Whenever a line in the records below contains "older", pick it out.

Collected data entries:
Content starts

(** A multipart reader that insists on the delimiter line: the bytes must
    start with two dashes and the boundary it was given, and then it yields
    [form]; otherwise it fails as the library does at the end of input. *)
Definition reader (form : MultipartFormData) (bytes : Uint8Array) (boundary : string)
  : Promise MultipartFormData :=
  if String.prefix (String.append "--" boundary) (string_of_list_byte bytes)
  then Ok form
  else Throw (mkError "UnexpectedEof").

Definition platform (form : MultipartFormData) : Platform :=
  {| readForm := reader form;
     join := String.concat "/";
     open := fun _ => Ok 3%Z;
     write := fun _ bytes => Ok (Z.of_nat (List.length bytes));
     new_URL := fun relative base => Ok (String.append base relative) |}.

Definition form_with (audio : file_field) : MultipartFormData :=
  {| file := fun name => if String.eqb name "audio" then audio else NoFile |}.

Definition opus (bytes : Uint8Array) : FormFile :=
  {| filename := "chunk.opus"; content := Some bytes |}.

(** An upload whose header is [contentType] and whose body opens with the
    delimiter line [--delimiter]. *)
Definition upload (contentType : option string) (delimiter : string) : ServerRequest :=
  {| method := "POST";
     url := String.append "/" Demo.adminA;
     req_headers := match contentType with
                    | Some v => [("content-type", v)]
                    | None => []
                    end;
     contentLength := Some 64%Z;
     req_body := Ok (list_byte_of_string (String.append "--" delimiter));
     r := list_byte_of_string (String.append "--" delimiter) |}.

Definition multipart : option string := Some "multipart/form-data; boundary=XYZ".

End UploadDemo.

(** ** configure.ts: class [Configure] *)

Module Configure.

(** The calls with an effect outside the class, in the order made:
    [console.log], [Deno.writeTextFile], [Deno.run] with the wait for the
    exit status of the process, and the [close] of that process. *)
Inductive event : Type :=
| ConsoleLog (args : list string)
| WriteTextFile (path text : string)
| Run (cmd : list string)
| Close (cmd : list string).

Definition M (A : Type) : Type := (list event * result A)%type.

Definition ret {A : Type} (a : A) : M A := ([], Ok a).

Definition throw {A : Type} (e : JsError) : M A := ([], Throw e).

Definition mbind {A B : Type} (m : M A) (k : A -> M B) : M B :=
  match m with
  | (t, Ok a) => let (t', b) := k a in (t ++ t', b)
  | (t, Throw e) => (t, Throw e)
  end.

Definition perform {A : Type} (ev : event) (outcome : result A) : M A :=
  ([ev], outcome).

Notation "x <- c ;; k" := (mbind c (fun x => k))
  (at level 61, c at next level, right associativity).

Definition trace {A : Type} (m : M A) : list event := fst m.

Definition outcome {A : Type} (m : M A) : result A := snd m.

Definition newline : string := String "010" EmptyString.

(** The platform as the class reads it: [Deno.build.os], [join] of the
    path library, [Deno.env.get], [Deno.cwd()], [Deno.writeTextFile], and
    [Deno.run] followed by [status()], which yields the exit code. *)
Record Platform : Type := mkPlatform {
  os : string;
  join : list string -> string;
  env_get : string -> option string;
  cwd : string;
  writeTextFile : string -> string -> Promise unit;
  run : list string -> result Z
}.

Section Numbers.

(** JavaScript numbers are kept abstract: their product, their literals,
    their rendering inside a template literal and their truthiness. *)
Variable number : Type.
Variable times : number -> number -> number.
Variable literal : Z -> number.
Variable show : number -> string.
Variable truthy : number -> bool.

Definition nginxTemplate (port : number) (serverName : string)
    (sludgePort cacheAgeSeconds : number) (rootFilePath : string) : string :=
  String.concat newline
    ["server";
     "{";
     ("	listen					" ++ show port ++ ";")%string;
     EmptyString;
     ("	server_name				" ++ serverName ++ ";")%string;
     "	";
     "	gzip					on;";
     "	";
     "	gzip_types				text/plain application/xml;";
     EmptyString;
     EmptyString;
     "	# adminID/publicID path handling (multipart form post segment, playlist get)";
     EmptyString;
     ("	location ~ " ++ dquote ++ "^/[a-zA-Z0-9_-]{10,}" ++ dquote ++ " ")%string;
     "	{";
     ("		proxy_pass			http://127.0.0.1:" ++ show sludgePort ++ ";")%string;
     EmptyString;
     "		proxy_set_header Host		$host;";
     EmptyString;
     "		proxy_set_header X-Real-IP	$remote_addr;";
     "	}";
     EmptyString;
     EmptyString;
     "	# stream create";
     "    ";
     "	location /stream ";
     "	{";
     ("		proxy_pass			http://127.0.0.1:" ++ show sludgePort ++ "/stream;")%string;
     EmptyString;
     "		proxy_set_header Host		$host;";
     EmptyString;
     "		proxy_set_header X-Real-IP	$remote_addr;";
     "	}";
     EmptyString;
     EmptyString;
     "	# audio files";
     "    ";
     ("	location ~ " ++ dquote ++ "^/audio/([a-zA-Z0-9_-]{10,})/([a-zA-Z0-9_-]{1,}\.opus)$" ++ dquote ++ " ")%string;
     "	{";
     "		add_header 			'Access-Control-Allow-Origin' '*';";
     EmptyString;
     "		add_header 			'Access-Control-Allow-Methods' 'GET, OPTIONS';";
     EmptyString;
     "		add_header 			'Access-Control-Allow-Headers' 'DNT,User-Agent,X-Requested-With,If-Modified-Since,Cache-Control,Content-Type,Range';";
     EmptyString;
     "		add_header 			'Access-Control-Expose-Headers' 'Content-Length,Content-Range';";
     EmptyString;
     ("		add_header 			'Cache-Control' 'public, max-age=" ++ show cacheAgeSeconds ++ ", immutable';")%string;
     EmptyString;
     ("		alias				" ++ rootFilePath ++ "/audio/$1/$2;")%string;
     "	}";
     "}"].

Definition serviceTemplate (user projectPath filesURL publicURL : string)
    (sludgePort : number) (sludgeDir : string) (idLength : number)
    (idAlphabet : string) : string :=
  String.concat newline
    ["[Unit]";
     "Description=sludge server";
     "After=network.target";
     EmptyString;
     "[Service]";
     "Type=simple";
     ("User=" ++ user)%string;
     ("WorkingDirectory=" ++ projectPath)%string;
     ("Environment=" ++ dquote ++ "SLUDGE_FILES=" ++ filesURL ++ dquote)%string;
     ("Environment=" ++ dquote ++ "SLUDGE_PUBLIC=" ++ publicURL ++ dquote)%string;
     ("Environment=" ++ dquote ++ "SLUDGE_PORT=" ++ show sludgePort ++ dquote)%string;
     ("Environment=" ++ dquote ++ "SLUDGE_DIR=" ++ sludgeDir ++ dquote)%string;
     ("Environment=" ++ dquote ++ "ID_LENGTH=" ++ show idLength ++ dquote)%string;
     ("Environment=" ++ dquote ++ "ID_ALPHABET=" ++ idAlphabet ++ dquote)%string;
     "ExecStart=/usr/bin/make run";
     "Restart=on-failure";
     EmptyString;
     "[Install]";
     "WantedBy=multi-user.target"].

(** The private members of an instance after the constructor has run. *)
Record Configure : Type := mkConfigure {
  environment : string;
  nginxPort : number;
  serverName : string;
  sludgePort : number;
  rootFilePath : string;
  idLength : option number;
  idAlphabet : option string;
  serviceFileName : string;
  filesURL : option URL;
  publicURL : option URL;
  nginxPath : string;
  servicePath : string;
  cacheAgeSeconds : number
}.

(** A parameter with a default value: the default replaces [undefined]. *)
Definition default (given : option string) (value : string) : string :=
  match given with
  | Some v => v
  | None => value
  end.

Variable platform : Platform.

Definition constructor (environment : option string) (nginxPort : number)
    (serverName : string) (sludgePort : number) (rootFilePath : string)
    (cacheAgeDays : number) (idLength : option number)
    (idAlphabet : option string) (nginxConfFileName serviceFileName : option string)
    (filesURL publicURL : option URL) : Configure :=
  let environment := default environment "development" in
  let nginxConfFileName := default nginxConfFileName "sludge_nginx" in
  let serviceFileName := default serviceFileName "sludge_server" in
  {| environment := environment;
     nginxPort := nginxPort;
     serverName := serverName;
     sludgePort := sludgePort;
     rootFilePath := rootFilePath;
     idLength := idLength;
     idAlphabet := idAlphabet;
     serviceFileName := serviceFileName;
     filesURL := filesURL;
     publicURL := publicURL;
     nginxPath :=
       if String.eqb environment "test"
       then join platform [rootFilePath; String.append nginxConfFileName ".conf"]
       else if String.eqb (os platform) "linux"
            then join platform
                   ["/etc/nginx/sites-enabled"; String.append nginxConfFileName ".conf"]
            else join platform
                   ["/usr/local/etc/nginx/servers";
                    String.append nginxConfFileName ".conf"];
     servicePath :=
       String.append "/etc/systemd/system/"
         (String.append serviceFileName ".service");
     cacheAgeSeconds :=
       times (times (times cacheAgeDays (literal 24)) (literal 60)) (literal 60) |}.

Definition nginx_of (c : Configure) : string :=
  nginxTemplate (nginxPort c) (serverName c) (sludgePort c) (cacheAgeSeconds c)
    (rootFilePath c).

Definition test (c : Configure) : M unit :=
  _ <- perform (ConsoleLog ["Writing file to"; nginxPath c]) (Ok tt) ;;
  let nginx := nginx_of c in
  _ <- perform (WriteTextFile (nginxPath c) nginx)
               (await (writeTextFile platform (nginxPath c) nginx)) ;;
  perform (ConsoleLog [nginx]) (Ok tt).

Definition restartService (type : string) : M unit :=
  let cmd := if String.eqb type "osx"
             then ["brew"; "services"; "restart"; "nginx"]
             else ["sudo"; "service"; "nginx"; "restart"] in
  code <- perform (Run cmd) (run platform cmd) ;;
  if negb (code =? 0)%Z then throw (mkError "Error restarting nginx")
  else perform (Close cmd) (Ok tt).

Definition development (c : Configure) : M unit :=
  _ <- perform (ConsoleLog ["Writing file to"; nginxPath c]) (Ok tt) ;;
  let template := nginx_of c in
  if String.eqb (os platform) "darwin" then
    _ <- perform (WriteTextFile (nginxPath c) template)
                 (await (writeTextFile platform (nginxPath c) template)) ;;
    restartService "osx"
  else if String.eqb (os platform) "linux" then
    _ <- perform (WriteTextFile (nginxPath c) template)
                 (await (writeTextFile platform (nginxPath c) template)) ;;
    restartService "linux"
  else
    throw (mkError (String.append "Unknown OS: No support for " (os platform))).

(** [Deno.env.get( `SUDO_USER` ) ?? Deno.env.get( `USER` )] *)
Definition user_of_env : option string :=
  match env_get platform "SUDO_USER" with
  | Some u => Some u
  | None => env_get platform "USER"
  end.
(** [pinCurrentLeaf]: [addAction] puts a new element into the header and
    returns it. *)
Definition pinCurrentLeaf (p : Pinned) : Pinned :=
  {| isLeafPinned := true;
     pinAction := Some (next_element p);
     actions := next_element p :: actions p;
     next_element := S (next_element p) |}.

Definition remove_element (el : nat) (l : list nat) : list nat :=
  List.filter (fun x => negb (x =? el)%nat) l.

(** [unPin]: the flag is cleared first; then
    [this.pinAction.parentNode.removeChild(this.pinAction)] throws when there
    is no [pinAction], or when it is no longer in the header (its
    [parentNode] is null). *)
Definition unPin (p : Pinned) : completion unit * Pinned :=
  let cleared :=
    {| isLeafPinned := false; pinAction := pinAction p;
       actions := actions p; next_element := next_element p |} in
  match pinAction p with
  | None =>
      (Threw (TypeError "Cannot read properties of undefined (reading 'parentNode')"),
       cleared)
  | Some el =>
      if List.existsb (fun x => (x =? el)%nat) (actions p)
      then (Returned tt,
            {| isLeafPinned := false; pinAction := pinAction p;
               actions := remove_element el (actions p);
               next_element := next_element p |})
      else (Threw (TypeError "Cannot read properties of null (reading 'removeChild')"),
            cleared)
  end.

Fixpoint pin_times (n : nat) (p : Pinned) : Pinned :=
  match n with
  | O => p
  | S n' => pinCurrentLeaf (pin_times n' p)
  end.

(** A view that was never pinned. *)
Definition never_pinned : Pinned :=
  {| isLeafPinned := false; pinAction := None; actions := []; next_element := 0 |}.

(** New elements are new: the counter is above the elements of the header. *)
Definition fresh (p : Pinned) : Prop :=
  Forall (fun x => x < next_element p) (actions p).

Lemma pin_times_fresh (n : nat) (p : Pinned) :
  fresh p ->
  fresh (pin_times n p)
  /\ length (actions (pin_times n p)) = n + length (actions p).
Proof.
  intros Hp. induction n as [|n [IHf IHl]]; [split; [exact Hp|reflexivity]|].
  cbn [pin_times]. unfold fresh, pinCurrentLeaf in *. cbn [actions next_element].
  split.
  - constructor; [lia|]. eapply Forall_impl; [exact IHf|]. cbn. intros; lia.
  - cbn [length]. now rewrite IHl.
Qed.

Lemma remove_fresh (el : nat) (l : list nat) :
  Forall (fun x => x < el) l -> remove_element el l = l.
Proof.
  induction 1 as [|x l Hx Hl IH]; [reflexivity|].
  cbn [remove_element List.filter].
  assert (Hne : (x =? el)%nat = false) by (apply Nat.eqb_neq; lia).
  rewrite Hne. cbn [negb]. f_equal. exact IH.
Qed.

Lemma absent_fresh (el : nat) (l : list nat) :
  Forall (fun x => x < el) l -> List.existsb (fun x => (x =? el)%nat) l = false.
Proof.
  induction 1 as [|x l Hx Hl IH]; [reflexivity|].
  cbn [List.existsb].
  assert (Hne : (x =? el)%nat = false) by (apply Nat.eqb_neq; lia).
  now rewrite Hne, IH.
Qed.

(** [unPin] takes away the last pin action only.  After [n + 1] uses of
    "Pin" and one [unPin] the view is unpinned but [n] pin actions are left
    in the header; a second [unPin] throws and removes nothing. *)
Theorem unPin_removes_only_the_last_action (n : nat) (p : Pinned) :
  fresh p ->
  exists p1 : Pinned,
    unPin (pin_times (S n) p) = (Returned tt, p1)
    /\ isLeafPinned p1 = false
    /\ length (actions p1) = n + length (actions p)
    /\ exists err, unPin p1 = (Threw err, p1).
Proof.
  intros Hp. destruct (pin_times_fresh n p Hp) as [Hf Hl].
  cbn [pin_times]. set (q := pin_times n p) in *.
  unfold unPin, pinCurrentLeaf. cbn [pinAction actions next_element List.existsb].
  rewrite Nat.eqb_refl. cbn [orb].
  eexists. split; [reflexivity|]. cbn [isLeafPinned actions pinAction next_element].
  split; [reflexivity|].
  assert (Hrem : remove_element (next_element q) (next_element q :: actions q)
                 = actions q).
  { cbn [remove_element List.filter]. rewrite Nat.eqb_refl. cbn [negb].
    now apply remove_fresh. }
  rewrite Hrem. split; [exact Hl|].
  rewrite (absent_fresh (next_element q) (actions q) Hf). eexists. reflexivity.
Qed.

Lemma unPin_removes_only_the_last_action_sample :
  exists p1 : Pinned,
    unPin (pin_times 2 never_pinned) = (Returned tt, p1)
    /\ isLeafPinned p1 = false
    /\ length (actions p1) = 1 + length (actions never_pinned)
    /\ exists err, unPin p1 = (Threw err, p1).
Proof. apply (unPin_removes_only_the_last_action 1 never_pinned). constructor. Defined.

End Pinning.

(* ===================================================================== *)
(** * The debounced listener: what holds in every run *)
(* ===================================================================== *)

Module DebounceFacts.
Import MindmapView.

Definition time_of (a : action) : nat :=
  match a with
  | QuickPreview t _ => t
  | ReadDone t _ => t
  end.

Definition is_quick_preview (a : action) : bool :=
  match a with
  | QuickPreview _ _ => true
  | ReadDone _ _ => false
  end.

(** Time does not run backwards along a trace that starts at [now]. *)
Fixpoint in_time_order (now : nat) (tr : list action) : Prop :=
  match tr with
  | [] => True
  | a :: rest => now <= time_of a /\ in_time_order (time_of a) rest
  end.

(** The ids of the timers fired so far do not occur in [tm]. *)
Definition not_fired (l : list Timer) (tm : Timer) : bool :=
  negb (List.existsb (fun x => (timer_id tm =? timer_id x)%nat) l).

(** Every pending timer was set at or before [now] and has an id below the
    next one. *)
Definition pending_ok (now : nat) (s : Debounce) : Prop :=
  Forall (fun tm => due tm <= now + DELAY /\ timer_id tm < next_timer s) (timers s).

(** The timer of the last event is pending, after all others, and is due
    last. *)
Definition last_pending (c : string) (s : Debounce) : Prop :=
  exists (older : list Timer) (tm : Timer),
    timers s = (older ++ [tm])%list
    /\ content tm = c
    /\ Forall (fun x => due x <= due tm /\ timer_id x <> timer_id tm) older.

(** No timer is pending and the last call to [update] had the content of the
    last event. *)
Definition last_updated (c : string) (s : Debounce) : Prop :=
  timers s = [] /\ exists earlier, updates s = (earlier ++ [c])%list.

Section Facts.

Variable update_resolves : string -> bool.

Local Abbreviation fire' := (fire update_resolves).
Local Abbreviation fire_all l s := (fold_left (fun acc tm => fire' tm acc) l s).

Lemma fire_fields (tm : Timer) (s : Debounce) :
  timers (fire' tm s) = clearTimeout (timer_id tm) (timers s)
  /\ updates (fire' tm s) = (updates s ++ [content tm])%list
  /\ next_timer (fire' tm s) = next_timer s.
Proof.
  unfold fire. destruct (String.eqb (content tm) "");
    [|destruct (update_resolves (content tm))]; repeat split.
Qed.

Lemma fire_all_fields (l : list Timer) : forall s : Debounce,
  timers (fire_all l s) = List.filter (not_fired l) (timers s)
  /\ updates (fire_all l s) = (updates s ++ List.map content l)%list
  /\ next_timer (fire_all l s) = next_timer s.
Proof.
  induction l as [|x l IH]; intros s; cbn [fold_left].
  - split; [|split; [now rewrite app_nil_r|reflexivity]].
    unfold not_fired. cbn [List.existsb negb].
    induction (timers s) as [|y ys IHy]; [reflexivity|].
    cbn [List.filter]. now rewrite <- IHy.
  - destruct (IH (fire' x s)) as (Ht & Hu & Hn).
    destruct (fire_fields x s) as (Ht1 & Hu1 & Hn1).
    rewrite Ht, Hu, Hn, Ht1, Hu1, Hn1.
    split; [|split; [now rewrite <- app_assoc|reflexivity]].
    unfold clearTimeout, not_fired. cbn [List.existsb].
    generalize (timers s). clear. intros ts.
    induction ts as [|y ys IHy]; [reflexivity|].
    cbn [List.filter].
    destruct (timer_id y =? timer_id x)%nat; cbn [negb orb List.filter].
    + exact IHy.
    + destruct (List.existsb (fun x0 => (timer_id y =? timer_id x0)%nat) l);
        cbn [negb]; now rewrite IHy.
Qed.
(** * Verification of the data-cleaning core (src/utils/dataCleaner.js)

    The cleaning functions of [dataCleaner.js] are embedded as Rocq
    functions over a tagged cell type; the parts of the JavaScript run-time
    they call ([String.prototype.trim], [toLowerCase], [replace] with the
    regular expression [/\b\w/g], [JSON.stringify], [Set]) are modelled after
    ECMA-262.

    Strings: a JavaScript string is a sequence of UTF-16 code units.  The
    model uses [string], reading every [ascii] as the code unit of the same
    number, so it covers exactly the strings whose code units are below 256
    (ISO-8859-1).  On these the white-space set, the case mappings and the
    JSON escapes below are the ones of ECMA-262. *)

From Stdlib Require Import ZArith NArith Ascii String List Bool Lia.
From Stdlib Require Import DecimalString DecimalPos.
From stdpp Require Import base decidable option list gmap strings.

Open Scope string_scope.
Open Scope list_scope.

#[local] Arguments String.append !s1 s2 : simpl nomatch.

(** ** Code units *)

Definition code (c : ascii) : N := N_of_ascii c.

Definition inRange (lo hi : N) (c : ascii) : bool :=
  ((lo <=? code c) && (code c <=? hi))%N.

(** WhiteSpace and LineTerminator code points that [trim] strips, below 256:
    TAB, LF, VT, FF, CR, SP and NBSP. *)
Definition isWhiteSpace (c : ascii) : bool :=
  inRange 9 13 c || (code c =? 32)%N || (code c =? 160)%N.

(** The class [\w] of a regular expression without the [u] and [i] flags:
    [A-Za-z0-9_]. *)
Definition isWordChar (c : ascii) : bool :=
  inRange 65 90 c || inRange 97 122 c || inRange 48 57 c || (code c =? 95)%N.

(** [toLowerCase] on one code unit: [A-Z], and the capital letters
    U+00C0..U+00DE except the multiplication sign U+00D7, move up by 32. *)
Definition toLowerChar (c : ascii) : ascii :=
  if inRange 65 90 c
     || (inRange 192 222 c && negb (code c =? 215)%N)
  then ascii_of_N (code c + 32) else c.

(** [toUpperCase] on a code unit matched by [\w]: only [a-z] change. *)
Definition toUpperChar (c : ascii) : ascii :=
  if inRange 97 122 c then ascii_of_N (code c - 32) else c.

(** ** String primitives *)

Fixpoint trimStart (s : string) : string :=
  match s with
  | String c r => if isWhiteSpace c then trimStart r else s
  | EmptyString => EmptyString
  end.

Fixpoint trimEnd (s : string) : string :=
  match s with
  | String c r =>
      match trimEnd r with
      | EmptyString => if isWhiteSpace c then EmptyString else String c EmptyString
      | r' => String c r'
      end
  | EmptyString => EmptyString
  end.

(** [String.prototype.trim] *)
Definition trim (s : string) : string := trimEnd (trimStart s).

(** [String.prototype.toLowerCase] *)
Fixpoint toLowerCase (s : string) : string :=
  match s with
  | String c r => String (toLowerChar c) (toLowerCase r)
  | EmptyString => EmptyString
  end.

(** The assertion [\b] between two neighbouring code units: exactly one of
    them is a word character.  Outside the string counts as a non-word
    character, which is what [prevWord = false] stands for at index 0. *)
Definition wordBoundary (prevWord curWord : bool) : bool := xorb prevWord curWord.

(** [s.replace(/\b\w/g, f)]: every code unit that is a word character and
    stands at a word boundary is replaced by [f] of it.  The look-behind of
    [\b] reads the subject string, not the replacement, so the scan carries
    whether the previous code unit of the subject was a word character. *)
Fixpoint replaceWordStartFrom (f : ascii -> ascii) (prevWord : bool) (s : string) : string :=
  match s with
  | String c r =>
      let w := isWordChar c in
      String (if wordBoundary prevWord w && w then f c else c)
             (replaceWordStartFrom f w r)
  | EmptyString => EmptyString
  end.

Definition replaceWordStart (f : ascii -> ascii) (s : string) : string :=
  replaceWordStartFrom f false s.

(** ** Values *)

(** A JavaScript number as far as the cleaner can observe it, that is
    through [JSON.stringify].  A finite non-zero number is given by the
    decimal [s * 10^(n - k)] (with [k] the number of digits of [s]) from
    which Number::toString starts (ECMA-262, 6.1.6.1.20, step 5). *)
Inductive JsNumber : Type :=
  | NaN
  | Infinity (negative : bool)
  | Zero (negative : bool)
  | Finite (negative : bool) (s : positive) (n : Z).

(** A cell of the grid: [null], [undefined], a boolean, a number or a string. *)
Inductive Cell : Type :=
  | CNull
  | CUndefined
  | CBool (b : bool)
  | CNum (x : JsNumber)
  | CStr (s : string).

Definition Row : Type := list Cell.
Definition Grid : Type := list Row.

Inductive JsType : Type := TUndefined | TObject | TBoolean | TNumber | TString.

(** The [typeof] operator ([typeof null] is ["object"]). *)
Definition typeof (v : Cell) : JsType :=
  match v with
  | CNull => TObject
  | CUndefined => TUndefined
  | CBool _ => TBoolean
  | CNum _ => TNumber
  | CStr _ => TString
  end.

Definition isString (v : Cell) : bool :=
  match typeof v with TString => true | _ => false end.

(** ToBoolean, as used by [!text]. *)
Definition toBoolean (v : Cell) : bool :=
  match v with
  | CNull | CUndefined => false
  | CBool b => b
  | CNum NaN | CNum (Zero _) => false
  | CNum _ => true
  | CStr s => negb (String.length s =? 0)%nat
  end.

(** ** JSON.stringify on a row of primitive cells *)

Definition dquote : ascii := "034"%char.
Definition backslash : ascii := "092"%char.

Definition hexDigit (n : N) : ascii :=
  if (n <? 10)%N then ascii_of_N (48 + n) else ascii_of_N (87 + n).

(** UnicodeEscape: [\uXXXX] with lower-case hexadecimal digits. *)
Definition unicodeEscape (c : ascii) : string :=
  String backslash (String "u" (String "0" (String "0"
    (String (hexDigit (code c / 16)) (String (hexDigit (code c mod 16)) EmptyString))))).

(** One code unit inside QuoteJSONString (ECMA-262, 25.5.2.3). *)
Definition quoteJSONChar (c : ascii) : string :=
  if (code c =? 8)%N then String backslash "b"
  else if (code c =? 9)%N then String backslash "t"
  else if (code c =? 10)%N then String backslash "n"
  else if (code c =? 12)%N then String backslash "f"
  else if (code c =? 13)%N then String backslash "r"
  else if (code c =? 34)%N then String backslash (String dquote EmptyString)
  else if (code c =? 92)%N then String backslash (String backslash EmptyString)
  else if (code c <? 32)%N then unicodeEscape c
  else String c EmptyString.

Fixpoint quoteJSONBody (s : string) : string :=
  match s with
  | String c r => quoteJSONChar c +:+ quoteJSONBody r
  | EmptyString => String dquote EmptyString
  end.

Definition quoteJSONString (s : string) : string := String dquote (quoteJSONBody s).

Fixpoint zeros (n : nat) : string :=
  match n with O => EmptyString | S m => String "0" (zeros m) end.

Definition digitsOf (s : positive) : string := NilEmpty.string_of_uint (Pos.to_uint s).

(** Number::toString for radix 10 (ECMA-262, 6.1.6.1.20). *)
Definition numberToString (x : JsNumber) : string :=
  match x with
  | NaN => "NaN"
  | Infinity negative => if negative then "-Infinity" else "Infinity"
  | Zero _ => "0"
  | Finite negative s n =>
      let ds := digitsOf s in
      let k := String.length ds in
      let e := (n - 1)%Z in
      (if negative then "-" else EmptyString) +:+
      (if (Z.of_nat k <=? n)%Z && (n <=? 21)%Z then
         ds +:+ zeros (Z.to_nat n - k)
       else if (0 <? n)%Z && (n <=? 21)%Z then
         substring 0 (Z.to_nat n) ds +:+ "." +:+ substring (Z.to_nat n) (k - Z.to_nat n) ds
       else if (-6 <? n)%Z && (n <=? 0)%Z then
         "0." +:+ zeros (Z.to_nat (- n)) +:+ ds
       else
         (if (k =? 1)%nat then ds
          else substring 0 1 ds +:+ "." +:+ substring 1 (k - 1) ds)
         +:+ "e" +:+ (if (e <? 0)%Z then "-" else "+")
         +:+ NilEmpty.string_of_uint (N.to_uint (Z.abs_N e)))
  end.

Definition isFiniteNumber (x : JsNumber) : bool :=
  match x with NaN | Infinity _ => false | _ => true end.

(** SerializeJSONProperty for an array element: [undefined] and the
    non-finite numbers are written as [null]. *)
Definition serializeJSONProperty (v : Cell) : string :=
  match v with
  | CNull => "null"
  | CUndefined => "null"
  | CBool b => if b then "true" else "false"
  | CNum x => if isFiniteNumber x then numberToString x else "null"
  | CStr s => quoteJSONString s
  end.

Content ends

** RESPONSE BOX **
  exists (older : list Timer) (tm : Timer),
    timers s = (older ++ [tm])%list
    /\ Forall (fun x => due x <= due tm /\ timer_id x <> timer_id tm) older.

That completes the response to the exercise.